Diabetic maculopathy seen in the Philippines, specifically, the associated factors, the various lesions seen on fluorescein angiography, and the visual acuity associated with these lesions were characterized using 127 patients (254 eyes) with diabetic retinopathy based on the fluorescein angiography done at the Eye Referral Center in 1993. Results showed that 116 (91.34%) patients have maculopathy, the majority of which is bilateral (84.25%). Age (p=0.675), sex (p=0.357), hypertension (p=0.742), duration of diabetes (p=0.778) and myopia (p=0.742) were not significantly associated with maculopathy. However, severity of retinopathy (p=0.001) was significantly associated with it. Fluorescein angiographic findings are macular staining (83.86%), perifoveal capillary dropout or macular ischemia (10.76%), and preretinal traction and membrane (5.38%).
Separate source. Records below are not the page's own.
(* ===== verification/Channel.v ===== *)
(** * Channel: reading and writing a connection, and TcpConnection's loops

    Models [soc/net/include/Channel.h], [soc/net/src/Channel.cc],
    [soc/net/include/TcpConnection.h] and [soc/net/src/TcpConnection.cc].
    The results of the system calls are arguments: [n] bytes accepted, or a
    negative number with an [errno]; what a call hands to the kernel is
    computed by the model, so the bytes on the wire are a prefix of it. *)
From S2P Require Import Prelude CStr Buffer.
Local Open Scope Z_scope.

Inductive ChannelType := Raw | Ssl.
#[export] Instance ChannelType_eq_dec : EqDecision ChannelType.
Proof. solve_decision. Defined.

Module Channel.

(** A mapped file: [addr_] is what is mapped, [None] when [mmap] failed. *)
Record MMap := MakeMMap { addr_ : option bytes; mmap_size_ : nat }.
(** A file to send: the contents behind the descriptor and its file offset. *)
Record SendFile := MakeSendFile { infile : bytes; foffset : nat; size_ : nat }.

Record t (Q : Type) := Make {
  channel_type : ChannelType; sendfile_ : bool;
  mmap_obj_ : option MMap; sfile_obj_ : option SendFile;
  sender_ : Q; recver_ : Q;
  send_bytes_ : Z; remain_bytes_ : Z; wsend_bytes_ : Z }.
Arguments Make {Q}.
Arguments channel_type {Q}. Arguments sendfile_ {Q}. Arguments mmap_obj_ {Q}. Arguments sfile_obj_ {Q}.
Arguments sender_ {Q}. Arguments recver_ {Q}. Arguments send_bytes_ {Q}. Arguments remain_bytes_ {Q}.
Arguments wsend_bytes_ {Q}.

Definition kBufferSize : nat := 4096.

(** [MMap::MMap]: a file of [size] bytes is mapped, unless [mmap] fails. *)
Definition newMMap (mapped : option bytes) (size : nat) : MMap :=
  match mapped with Some m => MakeMMap (Some m) size | None => MakeMMap None 0 end.

Section ops.
Context `{HQ : ByteQueue Q}.
(** [Buffer::reset]. *)
Context (qreset : Q -> Q).

Definition new (ty : ChannelType) (sf : bool) (s r : Q) : t Q :=
  Make ty (match ty with Raw => sf | Ssl => false end) None None s r 0 0 0.

Definition supportSendFile (c : t Q) : bool := sendfile_ c.

Definition createMMapObject (mapped : option bytes) (size : nat) (c : t Q) : t Q :=
  match mmap_obj_ c with
  | Some _ => c
  | None => Make (channel_type c) (sendfile_ c) (Some (newMMap mapped size)) (sfile_obj_ c) (sender_ c) (recver_ c)
              (send_bytes_ c) (remain_bytes_ c) (wsend_bytes_ c)
  end.

Definition createSendFileObject (contents : bytes) (size : nat) (c : t Q) : t Q :=
  if negb (sendfile_ c) then c
  else match sfile_obj_ c with
  | Some _ => c
  | None => Make (channel_type c) (sendfile_ c) (mmap_obj_ c) (Some (MakeSendFile contents 0 size)) (sender_ c) (recver_ c)
              (send_bytes_ c) (remain_bytes_ c) (wsend_bytes_ c)
  end.

Definition removeMMapObject (c : t Q) : t Q :=
  Make (channel_type c) (sendfile_ c) None (sfile_obj_ c) (sender_ c) (recver_ c)
    (send_bytes_ c) (remain_bytes_ c) (wsend_bytes_ c).
Definition removeSendFileObject (c : t Q) : t Q :=
  Make (channel_type c) (sendfile_ c) (mmap_obj_ c) None (sender_ c) (recver_ c)
    (send_bytes_ c) (remain_bytes_ c) (wsend_bytes_ c).

Definition reset (c : t Q) : t Q :=
  removeSendFileObject (removeMMapObject
    (Make (channel_type c) (sendfile_ c) (mmap_obj_ c) (sfile_obj_ c) (qreset (sender_ c)) (qreset (recver_ c)) 0 0 0)).

Definition set_sender (s : Q) (c : t Q) : t Q :=
  Make (channel_type c) (sendfile_ c) (mmap_obj_ c) (sfile_obj_ c) s (recver_ c)
    (send_bytes_ c) (remain_bytes_ c) (wsend_bytes_ c).
Definition set_recver (r : Q) (c : t Q) : t Q :=
  Make (channel_type c) (sendfile_ c) (mmap_obj_ c) (sfile_obj_ c) (sender_ c) r
    (send_bytes_ c) (remain_bytes_ c) (wsend_bytes_ c).

(** [mmap_obj_ && mmap_obj_->getAddress()] *)
Definition mapped (c : t Q) : option (bytes * nat) :=
  match mmap_obj_ c with
  | Some m => match addr_ m with Some a => Some (a, mmap_size_ m) | None => None end
  | None => None
  end.
(** [sfile_obj_ && sfile_obj_->getSize()] *)
Definition sendable (c : t Q) : option SendFile :=
  match sfile_obj_ c with Some f => if bool_decide (size_ f = 0%nat) then None else Some f | None => None end.

Definition readable (c : t Q) : Z := Z.of_nat (bq_readable (sender_ c)).

(** ** Writing *)

(** What one call hands to the kernel, the counters it sets first, and whether
    the call is [sendfile]. *)
Record prepared := Prepared { offered : bytes; p_remain : Z; p_wsend : Z; by_sendfile : bool }.

Definition raw_prepare (c : t Q) : prepared :=
  if send_bytes_ c <? readable c then
    let iov0 := drop (Z.to_nat (send_bytes_ c)) (bq_contents (sender_ c)) in
    let remain := readable c - send_bytes_ c in
    match mapped c with
    | Some (a, size) => Prepared (iov0 ++ take size a) (remain + Z.of_nat size) (wsend_bytes_ c) false
    | None =>
        match sendable c with
        | Some f => Prepared iov0 (remain + Z.of_nat (size_ f)) (wsend_bytes_ c) false
        | None => Prepared iov0 remain (wsend_bytes_ c) false
        end
    end
  else
    match mapped c with
    | Some (a, size) =>
        Prepared (drop (Z.to_nat (send_bytes_ c - readable c)) (take size a)) (remain_bytes_ c) (wsend_bytes_ c) false
    | None =>
        match sendable c with
        | Some f => Prepared (take (size_ f) (drop (foffset f) (infile f))) (remain_bytes_ c) (wsend_bytes_ c) true
        | None => Prepared [] (remain_bytes_ c) (wsend_bytes_ c) false
        end
    end.

Definition ssl_prepare (c : t Q) : prepared :=
  if send_bytes_ c <? readable c then
    let rest := drop (Z.to_nat (send_bytes_ c)) (bq_contents (sender_ c)) in
    let wsend := readable c - send_bytes_ c in
    let remain := match mapped c with Some (_, size) => wsend + Z.of_nat size | None => wsend end in
    Prepared rest remain wsend false
  else
    match mapped c with
    | Some (a, size) =>
        let w := Z.of_nat size - send_bytes_ c + readable c in
        Prepared (drop (Z.to_nat (send_bytes_ c - readable c)) (take size a)) w w false
    | None => Prepared [] (remain_bytes_ c) (wsend_bytes_ c) false
    end.

Definition prepare (c : t Q) : prepared :=
  match channel_type c with Raw => raw_prepare c | Ssl => ssl_prepare c end.

(** After the call returned [n]: the channel, [n] and whether all is sent. *)
Definition account (p : prepared) (n : Z) (c : t Q) : t Q :=
  let send := if 0 <=? n then send_bytes_ c + n else send_bytes_ c in
  let remain := if 0 <=? n then p_remain p - n else p_remain p in
  let sf := if by_sendfile p && (0 <=? n)
    then match sfile_obj_ c with
         | Some f => Some (MakeSendFile (infile f) (foffset f + Z.to_nat n) (size_ f))
         | None => None end
    else sfile_obj_ c in
  Make (channel_type c) (sendfile_ c) (mmap_obj_ c) sf (sender_ c) (recver_ c) send remain (p_wsend p).

Definition write (n : Z) (c : t Q) : t Q * Z * bool :=
  let p := prepare c in
  let c := account p n c in
  (c, n, remain_bytes_ c <=? 0).

(** The bytes the call put on the wire. *)
Definition wired (n : Z) (c : t Q) : bytes := take (Z.to_nat n) (offered (prepare c)).

(** [TcpConnection::write]: the loop over the results [ns] of its calls; it
    stops at an error or when all is sent, and is unfinished at the end of
    [ns]. *)
Record written := Written { w_channel : t Q; w_n : Z; w_completed : bool; w_wire : bytes }.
Microaneurysm (72.65%) is the most common lesion associated with macular staining, followed by capillary leakage (4.04%), cystoid macular edema (3.59%), perifoveal capillary dropout with microaneurysm (2.24%), and capillary with microaneurysm leakage (1.34%). Exudates are associated with microaneurysm, perifoveal capillary dropout or a combination of the two. Vision was found to be marginally statistically different between the normal and maculopathy group (p=0.0505). The worst vision was seen in macular ischemia and preretinal traction and membrane, with mean visual acuity of 0.18 and 0.25, respectively. It is concluded that severity of retinopathy is the only variable significantly associated with maculopathy in this study. Good vision does not necessarily indicate a normal macula. Detailed examination and fluorescein angiography should be carried out, regardless of duration of diabetes.